** DATA SHOWN follows **
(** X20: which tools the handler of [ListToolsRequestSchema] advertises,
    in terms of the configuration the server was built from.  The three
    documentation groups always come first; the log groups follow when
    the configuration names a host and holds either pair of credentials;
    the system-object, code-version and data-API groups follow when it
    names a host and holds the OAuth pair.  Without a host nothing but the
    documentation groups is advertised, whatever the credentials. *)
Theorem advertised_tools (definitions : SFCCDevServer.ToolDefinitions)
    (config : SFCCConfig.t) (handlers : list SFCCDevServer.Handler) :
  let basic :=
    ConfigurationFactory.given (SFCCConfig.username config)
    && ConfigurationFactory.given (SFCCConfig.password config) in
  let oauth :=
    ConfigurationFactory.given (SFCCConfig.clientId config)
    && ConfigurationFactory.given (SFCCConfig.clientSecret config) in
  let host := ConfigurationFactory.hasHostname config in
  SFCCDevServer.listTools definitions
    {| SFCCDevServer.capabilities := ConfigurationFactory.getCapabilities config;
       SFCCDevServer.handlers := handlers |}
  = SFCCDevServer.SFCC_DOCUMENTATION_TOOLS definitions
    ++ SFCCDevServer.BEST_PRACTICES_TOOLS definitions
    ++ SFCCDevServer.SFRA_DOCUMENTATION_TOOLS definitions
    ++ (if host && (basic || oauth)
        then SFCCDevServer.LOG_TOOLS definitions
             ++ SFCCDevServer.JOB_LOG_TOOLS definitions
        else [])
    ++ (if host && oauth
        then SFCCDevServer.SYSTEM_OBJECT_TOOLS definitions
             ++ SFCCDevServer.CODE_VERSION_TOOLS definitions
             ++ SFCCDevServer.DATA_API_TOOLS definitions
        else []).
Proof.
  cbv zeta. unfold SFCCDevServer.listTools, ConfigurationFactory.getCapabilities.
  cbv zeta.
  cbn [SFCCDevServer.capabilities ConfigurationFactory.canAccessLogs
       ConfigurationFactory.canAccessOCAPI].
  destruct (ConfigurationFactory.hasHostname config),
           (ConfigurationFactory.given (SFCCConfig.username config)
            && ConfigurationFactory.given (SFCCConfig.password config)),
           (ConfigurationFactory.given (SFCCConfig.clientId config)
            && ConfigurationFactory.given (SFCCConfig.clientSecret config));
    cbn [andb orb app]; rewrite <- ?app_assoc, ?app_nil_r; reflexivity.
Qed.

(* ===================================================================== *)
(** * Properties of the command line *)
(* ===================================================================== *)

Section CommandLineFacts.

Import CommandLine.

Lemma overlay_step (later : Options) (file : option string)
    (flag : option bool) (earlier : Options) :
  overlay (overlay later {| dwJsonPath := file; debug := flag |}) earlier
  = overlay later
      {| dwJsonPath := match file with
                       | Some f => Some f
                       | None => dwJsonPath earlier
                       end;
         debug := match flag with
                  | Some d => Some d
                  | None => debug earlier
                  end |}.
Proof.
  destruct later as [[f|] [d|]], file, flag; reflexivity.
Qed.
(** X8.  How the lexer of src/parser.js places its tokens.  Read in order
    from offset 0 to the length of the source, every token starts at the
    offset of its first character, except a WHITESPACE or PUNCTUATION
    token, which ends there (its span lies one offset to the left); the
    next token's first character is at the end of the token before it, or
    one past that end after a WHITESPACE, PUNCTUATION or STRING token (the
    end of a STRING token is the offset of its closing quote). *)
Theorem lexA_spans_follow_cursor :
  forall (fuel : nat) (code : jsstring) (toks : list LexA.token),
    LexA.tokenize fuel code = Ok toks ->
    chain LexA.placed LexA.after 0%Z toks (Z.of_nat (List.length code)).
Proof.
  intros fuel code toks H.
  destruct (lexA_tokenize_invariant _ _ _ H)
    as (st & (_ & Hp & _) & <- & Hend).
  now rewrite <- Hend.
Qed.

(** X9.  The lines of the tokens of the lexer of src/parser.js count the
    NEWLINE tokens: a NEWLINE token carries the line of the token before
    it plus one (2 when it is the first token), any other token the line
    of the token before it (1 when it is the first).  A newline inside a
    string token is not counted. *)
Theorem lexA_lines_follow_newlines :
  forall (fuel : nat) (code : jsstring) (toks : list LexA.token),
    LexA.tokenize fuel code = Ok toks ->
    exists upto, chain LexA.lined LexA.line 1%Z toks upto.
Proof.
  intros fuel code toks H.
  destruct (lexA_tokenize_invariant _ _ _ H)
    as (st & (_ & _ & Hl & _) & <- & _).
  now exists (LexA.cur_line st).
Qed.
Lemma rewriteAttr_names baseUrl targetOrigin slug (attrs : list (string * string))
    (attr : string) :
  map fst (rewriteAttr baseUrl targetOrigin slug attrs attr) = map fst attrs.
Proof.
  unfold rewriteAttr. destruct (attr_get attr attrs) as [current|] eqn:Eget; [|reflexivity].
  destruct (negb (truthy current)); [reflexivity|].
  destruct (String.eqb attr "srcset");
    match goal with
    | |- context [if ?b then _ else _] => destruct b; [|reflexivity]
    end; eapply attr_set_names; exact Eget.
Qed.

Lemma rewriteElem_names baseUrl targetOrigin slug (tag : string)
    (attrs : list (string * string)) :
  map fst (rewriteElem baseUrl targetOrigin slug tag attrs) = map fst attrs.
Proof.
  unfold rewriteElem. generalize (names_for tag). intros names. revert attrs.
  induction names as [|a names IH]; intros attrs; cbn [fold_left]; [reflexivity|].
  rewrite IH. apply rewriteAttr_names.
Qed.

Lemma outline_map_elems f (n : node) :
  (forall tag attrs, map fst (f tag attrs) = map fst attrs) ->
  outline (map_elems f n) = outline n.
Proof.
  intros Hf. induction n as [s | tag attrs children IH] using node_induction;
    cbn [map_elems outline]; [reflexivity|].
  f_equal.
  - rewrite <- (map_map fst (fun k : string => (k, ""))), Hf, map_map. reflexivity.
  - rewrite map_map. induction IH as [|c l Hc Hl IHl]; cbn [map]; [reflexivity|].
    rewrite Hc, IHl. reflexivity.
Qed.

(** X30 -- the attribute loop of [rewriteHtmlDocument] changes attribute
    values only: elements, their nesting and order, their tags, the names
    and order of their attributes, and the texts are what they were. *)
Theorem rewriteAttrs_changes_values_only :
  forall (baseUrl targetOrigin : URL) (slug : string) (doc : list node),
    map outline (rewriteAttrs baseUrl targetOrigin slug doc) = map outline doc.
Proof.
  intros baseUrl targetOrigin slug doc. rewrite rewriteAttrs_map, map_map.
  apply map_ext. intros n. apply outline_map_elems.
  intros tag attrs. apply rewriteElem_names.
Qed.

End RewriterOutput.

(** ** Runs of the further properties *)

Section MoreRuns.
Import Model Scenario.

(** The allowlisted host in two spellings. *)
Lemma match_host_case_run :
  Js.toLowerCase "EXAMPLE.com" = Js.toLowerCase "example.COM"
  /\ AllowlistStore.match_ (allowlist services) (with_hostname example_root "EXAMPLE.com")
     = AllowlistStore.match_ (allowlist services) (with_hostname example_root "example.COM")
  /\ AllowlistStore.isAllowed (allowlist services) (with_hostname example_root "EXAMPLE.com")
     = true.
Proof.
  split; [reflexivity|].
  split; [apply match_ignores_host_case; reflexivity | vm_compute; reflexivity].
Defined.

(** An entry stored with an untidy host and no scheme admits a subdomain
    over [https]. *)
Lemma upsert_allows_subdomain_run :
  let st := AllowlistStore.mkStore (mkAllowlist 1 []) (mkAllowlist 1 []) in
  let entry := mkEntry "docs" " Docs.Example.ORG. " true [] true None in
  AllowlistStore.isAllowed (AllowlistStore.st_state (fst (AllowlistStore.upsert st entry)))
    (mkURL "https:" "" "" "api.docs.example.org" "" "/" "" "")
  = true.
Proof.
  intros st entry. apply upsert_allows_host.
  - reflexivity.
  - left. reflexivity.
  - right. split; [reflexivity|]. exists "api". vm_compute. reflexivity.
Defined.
** End of DATA SHOWN **
** DATA SHOWN follows **
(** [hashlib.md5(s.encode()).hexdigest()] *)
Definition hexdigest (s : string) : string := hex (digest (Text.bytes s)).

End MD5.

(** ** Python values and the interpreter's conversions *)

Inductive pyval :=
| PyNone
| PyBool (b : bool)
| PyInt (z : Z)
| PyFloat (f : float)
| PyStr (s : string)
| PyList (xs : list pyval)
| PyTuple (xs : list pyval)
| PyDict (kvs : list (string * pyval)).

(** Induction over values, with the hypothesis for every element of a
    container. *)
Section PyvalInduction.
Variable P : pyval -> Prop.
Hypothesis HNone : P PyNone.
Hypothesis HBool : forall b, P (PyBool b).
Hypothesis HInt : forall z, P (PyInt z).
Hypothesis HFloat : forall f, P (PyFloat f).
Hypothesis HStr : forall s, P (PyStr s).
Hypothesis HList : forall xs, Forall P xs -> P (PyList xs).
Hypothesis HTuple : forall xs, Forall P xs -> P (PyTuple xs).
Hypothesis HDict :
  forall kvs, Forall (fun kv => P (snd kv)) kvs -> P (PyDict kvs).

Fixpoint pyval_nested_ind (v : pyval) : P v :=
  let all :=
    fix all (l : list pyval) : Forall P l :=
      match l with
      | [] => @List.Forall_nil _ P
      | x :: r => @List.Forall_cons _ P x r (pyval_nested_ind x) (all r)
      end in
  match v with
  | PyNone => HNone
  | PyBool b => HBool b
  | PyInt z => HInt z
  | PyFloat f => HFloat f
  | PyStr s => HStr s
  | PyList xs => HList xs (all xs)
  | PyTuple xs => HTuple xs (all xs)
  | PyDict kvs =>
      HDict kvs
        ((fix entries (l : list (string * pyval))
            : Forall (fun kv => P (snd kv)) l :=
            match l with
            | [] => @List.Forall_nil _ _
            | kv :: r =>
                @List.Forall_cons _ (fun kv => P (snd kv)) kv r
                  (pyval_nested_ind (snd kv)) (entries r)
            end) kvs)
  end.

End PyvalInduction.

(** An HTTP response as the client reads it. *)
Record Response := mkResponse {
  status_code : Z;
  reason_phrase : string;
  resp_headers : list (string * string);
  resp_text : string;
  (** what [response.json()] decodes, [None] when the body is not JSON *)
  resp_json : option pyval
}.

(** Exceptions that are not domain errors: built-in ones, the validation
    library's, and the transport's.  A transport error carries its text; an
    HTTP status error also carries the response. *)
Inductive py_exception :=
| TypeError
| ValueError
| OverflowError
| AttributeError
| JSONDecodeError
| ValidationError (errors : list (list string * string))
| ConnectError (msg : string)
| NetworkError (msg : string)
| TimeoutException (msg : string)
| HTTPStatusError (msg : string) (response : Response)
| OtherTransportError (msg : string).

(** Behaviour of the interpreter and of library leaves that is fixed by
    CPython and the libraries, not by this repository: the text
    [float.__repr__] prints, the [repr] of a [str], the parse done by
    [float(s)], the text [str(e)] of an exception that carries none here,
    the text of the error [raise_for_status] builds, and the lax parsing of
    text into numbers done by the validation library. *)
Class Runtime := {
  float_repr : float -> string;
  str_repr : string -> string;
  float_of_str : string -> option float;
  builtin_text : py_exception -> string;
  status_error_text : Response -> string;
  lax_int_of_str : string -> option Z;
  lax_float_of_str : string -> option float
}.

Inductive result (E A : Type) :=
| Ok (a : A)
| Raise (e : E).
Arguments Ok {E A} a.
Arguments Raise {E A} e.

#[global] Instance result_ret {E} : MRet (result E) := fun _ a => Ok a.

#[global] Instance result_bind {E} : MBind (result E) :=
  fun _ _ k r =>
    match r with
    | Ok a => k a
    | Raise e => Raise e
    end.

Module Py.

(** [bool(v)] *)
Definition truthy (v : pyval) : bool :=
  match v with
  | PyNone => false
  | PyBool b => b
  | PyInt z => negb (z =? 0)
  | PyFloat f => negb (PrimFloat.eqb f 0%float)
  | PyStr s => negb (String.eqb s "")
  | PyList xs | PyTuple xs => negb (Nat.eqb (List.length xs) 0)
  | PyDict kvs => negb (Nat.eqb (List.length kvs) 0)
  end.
** End of DATA SHOWN **
** DATA SHOWN follows **
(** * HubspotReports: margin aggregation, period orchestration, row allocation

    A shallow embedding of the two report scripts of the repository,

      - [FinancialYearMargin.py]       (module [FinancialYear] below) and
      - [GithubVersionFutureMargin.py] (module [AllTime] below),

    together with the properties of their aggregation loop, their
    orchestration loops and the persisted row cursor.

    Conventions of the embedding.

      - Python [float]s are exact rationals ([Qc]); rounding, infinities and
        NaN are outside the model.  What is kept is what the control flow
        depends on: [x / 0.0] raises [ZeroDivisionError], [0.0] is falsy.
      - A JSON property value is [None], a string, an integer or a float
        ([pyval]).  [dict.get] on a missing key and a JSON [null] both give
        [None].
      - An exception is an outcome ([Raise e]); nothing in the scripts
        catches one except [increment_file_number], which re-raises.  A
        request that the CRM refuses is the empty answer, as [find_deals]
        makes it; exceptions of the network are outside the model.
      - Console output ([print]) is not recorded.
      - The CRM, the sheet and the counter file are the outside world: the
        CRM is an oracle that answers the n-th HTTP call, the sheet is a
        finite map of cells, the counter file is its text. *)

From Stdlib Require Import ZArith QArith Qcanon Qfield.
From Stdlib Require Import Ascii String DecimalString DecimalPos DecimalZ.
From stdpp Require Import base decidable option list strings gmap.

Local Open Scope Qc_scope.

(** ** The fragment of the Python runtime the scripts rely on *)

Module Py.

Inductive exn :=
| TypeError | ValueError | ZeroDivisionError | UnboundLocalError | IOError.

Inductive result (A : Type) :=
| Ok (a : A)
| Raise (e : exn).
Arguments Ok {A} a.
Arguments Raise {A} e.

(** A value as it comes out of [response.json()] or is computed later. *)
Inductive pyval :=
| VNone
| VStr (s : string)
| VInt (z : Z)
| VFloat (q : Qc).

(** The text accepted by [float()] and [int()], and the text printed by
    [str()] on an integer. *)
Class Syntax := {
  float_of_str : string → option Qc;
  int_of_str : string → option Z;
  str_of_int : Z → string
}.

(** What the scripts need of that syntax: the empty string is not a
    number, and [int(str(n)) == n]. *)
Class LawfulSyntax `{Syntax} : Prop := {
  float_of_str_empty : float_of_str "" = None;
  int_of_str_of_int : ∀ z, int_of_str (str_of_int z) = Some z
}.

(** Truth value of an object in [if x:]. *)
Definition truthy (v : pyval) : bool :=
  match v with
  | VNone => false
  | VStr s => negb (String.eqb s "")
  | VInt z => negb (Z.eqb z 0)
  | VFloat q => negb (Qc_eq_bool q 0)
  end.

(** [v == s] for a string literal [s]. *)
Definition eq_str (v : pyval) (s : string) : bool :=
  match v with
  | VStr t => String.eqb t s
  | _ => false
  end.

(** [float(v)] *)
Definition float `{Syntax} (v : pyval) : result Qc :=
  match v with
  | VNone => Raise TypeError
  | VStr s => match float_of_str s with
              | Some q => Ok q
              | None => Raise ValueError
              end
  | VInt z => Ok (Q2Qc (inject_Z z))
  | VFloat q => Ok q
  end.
** End of DATA SHOWN **
| YOUR TASK |
In the entries above, restate word for word the lines between the one holding "Section CommandLineFacts." and the one holding "end of a STRING", inclusive, and nothing besides.

| RESPONSE BOX |
Section CommandLineFacts.

Import CommandLine.

Lemma overlay_step (later : Options) (file : option string)
    (flag : option bool) (earlier : Options) :
  overlay (overlay later {| dwJsonPath := file; debug := flag |}) earlier
  = overlay later
      {| dwJsonPath := match file with
                       | Some f => Some f
                       | None => dwJsonPath earlier
                       end;
         debug := match flag with
                  | Some d => Some d
                  | None => debug earlier
                  end |}.
Proof.
  destruct later as [[f|] [d|]], file, flag; reflexivity.
Qed.
(** X8.  How the lexer of src/parser.js places its tokens.  Read in order
    from offset 0 to the length of the source, every token starts at the
    offset of its first character, except a WHITESPACE or PUNCTUATION
    token, which ends there (its span lies one offset to the left); the
    next token's first character is at the end of the token before it, or
    one past that end after a WHITESPACE, PUNCTUATION or STRING token (the
    end of a STRING token is the offset of its closing quote). *)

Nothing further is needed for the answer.